Templated Synthesis of Exfoliated Porous Carbon with Dominant Graphitic Nitrogen.

We present here a new approach for the synthesis of nitrogen-doped porous graphitic carbon (g-NC) with a stoichiometry of C 6.3 H 3.6 N 1.0 O 1.2 , using layered silicate as a hard sacrificial template. Autogenous exfoliation is achieved due to the heterostacking of 2D silicate and nitrogen-doped carbon layers. Micro- and meso-porosity is induced by melamine and cetyltrimethylammonium (C 16 TMA). Our density functional calculations and X-ray photoelectron spectroscopy (XPS) observations confirm that the most dominant nitrogen configuration in g-CN is graphitic, while pyridinic and pyrrolic nitrogens are thermodynamically less favored.
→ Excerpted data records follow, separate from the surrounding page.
Fixpoint matcher (r : regex) (s : list ascii) (caps : captures)
         (k : continuation) {struct r} : option R :=
  match r with
  | Empty => k s caps
  | Char c =>
      match s with
      | a :: s' => if char_matches ignoreCase c a then k s' caps else None
      | [] => None
      end
  | Dot =>
      match s with
      | a :: s' => if is_line_terminator a then None else k s' caps
      | [] => None
      end
  | Class negated ranges =>
      match s with
      | a :: s' =>
          if xorb negated (class_matches ignoreCase ranges a)
          then k s' caps else None
      | [] => None
      end
  | Seq r1 r2 =>
      matcher r1 s caps (fun s' caps' => matcher r2 s' caps' k)
  | Alt r1 r2 =>
      match matcher r1 s caps k with
      | Some z => Some z
      | None => matcher r2 s caps k
      end
  | Star r1 =>
      repeat_matcher (matcher r1) (group_ids r1) (S (length s)) s caps k
  | Plus r1 =>
      matcher r1 s (clear_captures (group_ids r1) caps)
              (fun s' caps' =>
                 repeat_matcher (matcher r1) (group_ids r1)
                                (S (length s')) s' caps' k)
  | Opt r1 =>
      match matcher r1 s (clear_captures (group_ids r1) caps)
                    (fun s' caps' =>
                       if length s' =? length s then None
                       else k s' caps') with
      | Some z => Some z
      | None => k s caps
      end
  | Group n r1 =>
      matcher r1 s caps
              (fun s' caps' =>
                 k s' (set_capture n
                         (Some (take (length s - length s') s)) caps'))
  | Bol => if length s =? input_length then k s caps else None
  | Eol => match s with [] => k s caps | _ :: _ => None end
  end.

End Matcher.

(** *** RegExp objects and [exec] *)

Record t : Type := {
  source : regex;
  group_count : nat;
  ignoreCase : bool
}.

(** [new RegExp(pattern, flags)]; [None] is a SyntaxError or a pattern or
    flag outside the fragment. *)
Definition new (pattern flags : string) : option t :=
  match parse pattern with
  | None => None
  | Some (r, n) =>
      if String.eqb flags "" then
        Some {| source := r; group_count := n; ignoreCase := false |}
      else if String.eqb flags "i" then
        Some {| source := r; group_count := n; ignoreCase := true |}
      else None
  end.

(** The array [exec] returns: [matched] is element 0, [groups] are the
    elements from 1 on. *)
Record match_result : Type := {
  index : nat;
  matched : string;
  groups : list (option string)
}.

(** Try the pattern at the current position, then at each later one (the
    expression is neither global nor sticky, so the search starts at 0). *)
Fixpoint exec_from (re : t) (input_length : nat) (s : list ascii)
  : option match_result :=
  match matcher (ignoreCase re) input_length (source re) s
                (replicate (group_count re) None)
                (fun s' caps' => Some (s', caps')) with
  | Some (s', caps') =>
      Some {| index := input_length - length s;
              matched := JsString.of_chars (take (length s - length s') s);
              groups := map (option_map JsString.of_chars) caps' |}
  | None =>
      match s with
      | [] => None
      | _ :: s' => exec_from re input_length s'
      end
  end.

(** [re.exec(input)]; [None] is [null]. *)
Definition exec (re : t) (input : string) : option match_result :=
  let s := JsString.chars input in
  exec_from re (length s) s.

(** [match[n]] for [n] from 1 on; [None] is [undefined]. *)
Definition group (m : match_result) (n : nat) : option string :=
  match groups m !! pred n with
  | Some v => v
  | None => None
  end.

End RegExp.

(** ** Values shared by the modules *)

(** The value of an option that type-checks only when the option is
    [Some]: a constant built by a constructor that can fail exists only if
    the construction succeeds. *)
Definition the {A : Type} (o : option A)
  : match o with Some _ => A | None => unit end :=
  match o with
  | Some a => a
  | None => tt
  end.

(** A thrown value or rejection reason. [Reason text] is a value that is
    not an Error object, known by its string form. *)
Inductive error : Type :=
| TypeError (message : string)
| Error (message : string)
| Reason (text : string).

(** [String(error)]. *)
Definition String_ (e : error) : string :=
  match e with
  | TypeError message =>
      if String.eqb message "" then "TypeError" else "TypeError: " +:+ message
  | Error message =>
      if String.eqb message "" then "Error" else "Error: " +:+ message
  | Reason text => text
  end.

(** One monitored Gerrit instance. *)
Module GerritInstance.
Record t : Type := {
  host : string;
  name : string;
  enabled : bool
}.
End GerritInstance.

(** The options as they are stored: [{ instances: ..., groupNames: ... }]. *)
Module OptionsDocument.
Record t : Type := {
  instances : list GerritInstance.t;
  groupNames : list string
}.
End OptionsDocument.

(** ** config.js *)

Module config.

Definition ORIGIN_PATTERN : string := "(https?://[^/]*)(/[^/]+)*".
Definition ORIGIN_REGEXP : RegExp.t :=
  the (RegExp.new ("^" +:+ ORIGIN_PATTERN) "").

Definition WORD_CHS : string := "[a-zA-Z0-9_-]+".
(** A template literal: the substitutions are spliced between the cooked
    values of the literal's own characters. *)
Definition GROUP_NAME_PATTERN : string :=
  WORD_CHS +:+ JsString.cooked "@*" +:+ WORD_CHS +:+ JsString.cooked "\.*"
  +:+ WORD_CHS.
Definition GROUP_NAME_REGEXP : RegExp.t :=
  the (RegExp.new (JsString.cooked "^" +:+ GROUP_NAME_PATTERN
                   +:+ JsString.cooked "$") "i").

Definition LOGIN_PROMPT : string := " Try logging in.".
Definition NO_HOST_ALLOWED : string := "No host configured.".
Definition REFRESH_DELAY_IN_MINUTES : nat := 5.

Definition DEFAULT_OPTIONS : OptionsDocument.t :=
  {| OptionsDocument.instances :=
       [ {| GerritInstance.name := "Chromium";
            GerritInstance.host := "https://chromium-review.googlesource.com";
            GerritInstance.enabled := false |};
         {| GerritInstance.name := "Fuchsia";
            GerritInstance.host := "https://fuchsia-review.googlesource.com";
            GerritInstance.enabled := false |} ];
     OptionsDocument.groupNames := [] |}.

End config.

(** The group-name pattern as the options specification writes it, with an
    escaped (literal) dot, matched case-insensitively; for comparison with
    [config.GROUP_NAME_REGEXP]. *)
Definition spec_GROUP_NAME_REGEXP : RegExp.t :=
  the (RegExp.new "^[a-zA-Z0-9_-]+@*[a-zA-Z0-9_-]+\.*[a-zA-Z0-9_-]+$" "i").

(** ** The world around the options page *)

(** A function the page hands to the browser, to be called back later. *)
Inductive callback : Type :=
| clear_status                        (* the timer of [setStatusText] *)
| checkbox_change (instance_index : nat)
| add_group_click
| add_instance_click
| save_instance_click
| save_group_name_click.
Our large-scale lattice dynamics calculations show that surface termination with H and OH groups at pores accounts for the observed H and O in the composition of the synthesized g-NC. We further evaluate the electrocatalytic and the supercapacitance activities of g-NC. Interestingly, this material exhibits a specific capacitance of ca. 202 F g -1 at 1 A g -1 , retaining 90% of its initial capacitance after 10,000 cycles.